As Indian enterprises become increasingly Digital, Colocation services are seeing a resurgence of sorts.
India has 1.3 billion people with a unique digital ID, 700 million internet subscribers, 500 million smartphone users, and 350 million-plus people on the social network.
“So, these are numbers which drive the sheer demand of digitisation, coupled with data privacy laws and the pandemic are key factors,” said Ramaiy Kapoor, Head of Investment & Commercials- DC Group CapitaLand India. Kapoor was addressing delegates at W.Media’s South Asia Cloud & Data Centre Awards Summit.
He further added that in the going forward, we probably may have a market of 450 megawatts installed capacity in India, which might double or triple over the next five years and factors such as data localisation, adoption of cloud services, smart cities, as well as things to come will be 5g and Internet of Things and Artificial intelligence.
All these will all drive these needs for computing space, as well as data storage space, which data centers will provide new opportunities.
The growth rate of cloudification would be 20-25 percent. What has incidentally also happened is the preferred micro-markets of Mumbai and Chennai for data centres, the land prices also have grown in this fashion of 20-25 percent.
“Without organisations getting the opportunity to lock in a land parcel, which is an interesting scenario,” said Kapoor. Regarding tier I tier and II cities, there are some older industrial corridors, where the industry is either moving from infill locations to locations that are slightly cheaper or domestic industries.
Already, IT companies provide services and infrastructure in similar locations where there is power infrastructure available as well as fiber, which are two essential components for a data centre.
There is an availability of land, data centers are required to be around this IT cluster, as well as away from residential and other social places of congregation.
“So that is one change which has come about or that is one key interesting point in the market. Also, when we spoke from an occupier’s perspective earlier, there’s a shift from on-premise data centers to cloud and colocation really provides that IT infrastructure for the cloud,” pointed out Kapoor.
For on-premise colocation and cloud, the industry is moving from a 70:30 model from 2017.
“A model where one premise might be just 10 percent colocation might be 50 percent and cloud might be 40 percent of the demand split.
So, definitely, this is going forward, it makes sense for the occupiers. For the IT infrastructure to be outsourced, while we can maintain the reliability and scalability of the same and this will give an opportunity even say, we look at startups today, for them spent on their compute the storage may not make sense to do it on-premise anymore, they will go for a cloud which cloud service provider which would be making the most economical sense and probably later on as they scale up the move towards a colocation facility or make a hybrid sort of model which would emerge,” said Kapoor.
The future DC locations
Going forward, there will be pressure on power, space, usage of water and usage of network connectivity, which is kind of concentrated in certain parts of the city. That is also a kind of a choking point.

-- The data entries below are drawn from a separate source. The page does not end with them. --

(** [u] and [v] differ first at a byte that is smaller in [u]. *)
Definition diverges (u v : list byte) : Prop :=
  exists c x y u' v', u = c ++ x :: u' /\ v = c ++ y :: v' /\ byteZ x < byteZ y.

(** Evaluates the powers of 256 in the goal. *)
Ltac eval_pow256 :=
  repeat match goal with
         | |- context [2 ^ (8 * Z.of_nat ?k)] =>
             let v := eval vm_compute in (2 ^ (8 * Z.of_nat k)) in
             change (2 ^ (8 * Z.of_nat k)) with v
         end.

(** * Properties *)

(** ** Bytes and machine integers *)

Lemma byteZ_range (c : byte) : 0 <= byteZ c < 256.
Proof.
  unfold byteZ. pose proof (Byte.to_N_bounded c). lia.
Qed.

Lemma mkbyte_byteZ (c : byte) : mkbyte (byteZ c) = c.
Proof.
  unfold mkbyte. rewrite Z.mod_small by apply byteZ_range.
  unfold byteZ. rewrite N2Z.id, Byte.of_to_N. reflexivity.
Qed.

Lemma byteZ_mkbyte (z : Z) : byteZ (mkbyte z) = z mod 256.
Proof.
  unfold mkbyte, byteZ.
  assert (H : 0 <= z mod 256 < 256) by (apply Z.mod_pos_bound; lia).
  destruct (Byte.of_N (Z.to_N (z mod 256))) as [c|] eqn:E.
  - apply Byte.to_of_N in E. rewrite E. lia.
  - apply Byte.of_N_None_iff in E. lia.
Qed.

Lemma byteZ_mkbyte_small (z : Z) : 0 <= z < 256 -> byteZ (mkbyte z) = z.
Proof.
  intros H. rewrite byteZ_mkbyte. apply Z.mod_small, H.
Qed.

Lemma byteZ_inj (a b : byte) : byteZ a = byteZ b -> a = b.
Proof.
  intros H. rewrite <- (mkbyte_byteZ a), <- (mkbyte_byteZ b), H. reflexivity.
Qed.

Lemma eqb_byteZ (a b : byte) : Byte.eqb a b = (byteZ a =? byteZ b).
Proof.
  destruct (Byte.eqb a b) eqn:E.
  - apply Byte.byte_dec_bl in E. subst. symmetry. apply Z.eqb_refl.
  - apply Byte.eqb_false in E. symmetry. apply Z.eqb_neq.
    intros H. apply E, byteZ_inj, H.
Qed.

Lemma eqb_x00 (c : byte) : Byte.eqb c Byte.x00 = (byteZ c =? 0).
Proof. apply eqb_byteZ. Qed.

Lemma eqb_xff (c : byte) : Byte.eqb c Byte.xff = (byteZ c =? 255).
Proof. apply eqb_byteZ. Qed.

Lemma pow2_64 : 2 ^ 64 = 18446744073709551616.
Proof. reflexivity. Qed.

Lemma pow2_63 : 2 ^ 63 = 9223372036854775808.
Proof. reflexivity. Qed.

Lemma is_int64_spec (z : Z) : is_int64 z = true <-> - 2 ^ 63 <= z < 2 ^ 63.
Proof. unfold is_int64. rewrite pow2_63. lia. Qed.

Lemma is_uint64_spec (z : Z) : is_uint64 z = true <-> 0 <= z < 2 ^ 64.
Proof. unfold is_uint64. rewrite pow2_64. lia. Qed.

Lemma int64_range (z : Z) : - 2 ^ 63 <= int64 z < 2 ^ 63.
Proof.
  unfold int64. rewrite pow2_63, pow2_64.
  pose proof (Z.mod_pos_bound (z + 9223372036854775808) 18446744073709551616).
  lia.
Qed.

Lemma is_int64_int64 (z : Z) : is_int64 (int64 z) = true.
Proof. apply is_int64_spec, int64_range. Qed.

(** [int64] picks the representative of a class modulo [2^64]. *)
Lemma int64_unique (z i : Z) (k : Z) :
  - 2 ^ 63 <= i < 2 ^ 63 -> z = i + k * 2 ^ 64 -> int64 z = i.
Proof.
  intros Hi ->. unfold int64.
  replace (i + k * 2 ^ 64 + 2 ^ 63) with (i + 2 ^ 63 + k * 2 ^ 64) by ring.
  rewrite Z.mod_add by (rewrite pow2_64; lia).
  rewrite Z.mod_small; rewrite ?pow2_63, ?pow2_64 in *; lia.
Qed.

Lemma int64_small (i : Z) : - 2 ^ 63 <= i < 2 ^ 63 -> int64 i = i.
Proof.
  intros H. apply (int64_unique i i 0); [exact H | ring].
Qed.

Lemma int64_decompose (z : Z) : exists k, z = int64 z + k * 2 ^ 64.
Proof.
  exists ((z + 2 ^ 63) / 2 ^ 64). unfold int64.
  pose proof (Z.div_mod (z + 2 ^ 63) (2 ^ 64)) as H.
  rewrite pow2_64 in *. lia.
Qed.

Lemma uint64_decompose (z : Z) : exists k, z = uint64 z + k * 2 ^ 64.
Proof.
  exists (z / 2 ^ 64). unfold uint64.
  pose proof (Z.div_mod z (2 ^ 64)) as H.
  rewrite pow2_64 in *. lia.
Qed.


(** ** Outcomes and slices *)

Lemma len_nonneg {A : Type} (s : list A) : 0 <= len s.
Proof. unfold len. lia. Qed.

Lemma len_app {A : Type} (x y : list A) : len (x ++ y) = len x + len y.
Proof. unfold len. rewrite length_app. lia. Qed.

Lemma len_cons {A : Type} (x : A) (s : list A) : len (x :: s) = 1 + len s.
Proof. unfold len. simpl List.length. lia. Qed.

Lemma len_nil {A : Type} : len (@nil A) = 0.
Proof. reflexivity. Qed.

Lemma index_app_head {A : Type} (pre : list A) (x : A) (r : list A) :
  index (pre ++ x :: r) (len pre) = Ok x.
Proof.
  unfold index. rewrite len_app, len_cons.
  pose proof (len_nonneg pre). pose proof (len_nonneg r).
  replace ((0 <=? len pre) && (len pre <? len pre + (1 + len r))) with true
    by (symmetry; apply andb_true_iff; lia).
  unfold len. rewrite Nat2Z.id, nth_error_app2 by lia.
  rewrite Nat.sub_diag. reflexivity.
Qed.

Lemma index_head {A : Type} (x : A) (r : list A) : index (x :: r) 0 = Ok x.
Proof. apply (index_app_head [] x r). Qed.

Lemma sliceFrom_app {A : Type} (pre r : list A) :
  sliceFrom (pre ++ r) (len pre) = Ok r.
Proof.
  unfold sliceFrom. rewrite len_app.
  pose proof (len_nonneg pre). pose proof (len_nonneg r).
  replace ((0 <=? len pre) && (len pre <=? len pre + len r)) with true
    by (symmetry; apply andb_true_iff; lia).
  unfold len. rewrite Nat2Z.id, skipn_app, skipn_all, Nat.sub_diag.
  reflexivity.
Qed.

Lemma slice_middle {A : Type} (pre mid post spare : list A) (hi : Z) :
  hi = len pre + len mid ->
  slice (pre ++ mid ++ post) spare (len pre) hi = Ok mid.
Proof.
  intros ->. unfold slice. rewrite !len_app.
  pose proof (len_nonneg pre). pose proof (len_nonneg mid).
  pose proof (len_nonneg post). pose proof (len_nonneg spare).
  replace ((0 <=? len pre) && (len pre <=? len pre + len mid)
           && (len pre + len mid <=? len pre + (len mid + len post) + len spare))
    with true by (symmetry; rewrite !andb_true_iff; lia).
  replace (len pre + len mid - len pre) with (len mid) by lia.
  unfold len. rewrite !Nat2Z.id. rewrite <- !app_assoc.
  rewrite skipn_app, skipn_all, Nat.sub_diag. simpl.
  rewrite firstn_app, firstn_all, Nat.sub_diag. simpl.
  apply f_equal, app_nil_r.
Qed.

“To some extent, you might have seen certain announcements in certain developed countries like the Netherlands, like in Amsterdam, Ireland, Singapore, that government has stopped or paused the development of new data centres in those cities,” stated Rahul Dhar, Country Director- Data Centres, Microsoft Corporation.
“So, can you imagine that it is already happening, you know, we should be cognizant of the fact, in India also, that we can’t come continuously pressurise some portion of the city only, so, we have to get around this area’s so 100 percent, to your question, that is a future possibility,” added Dhar.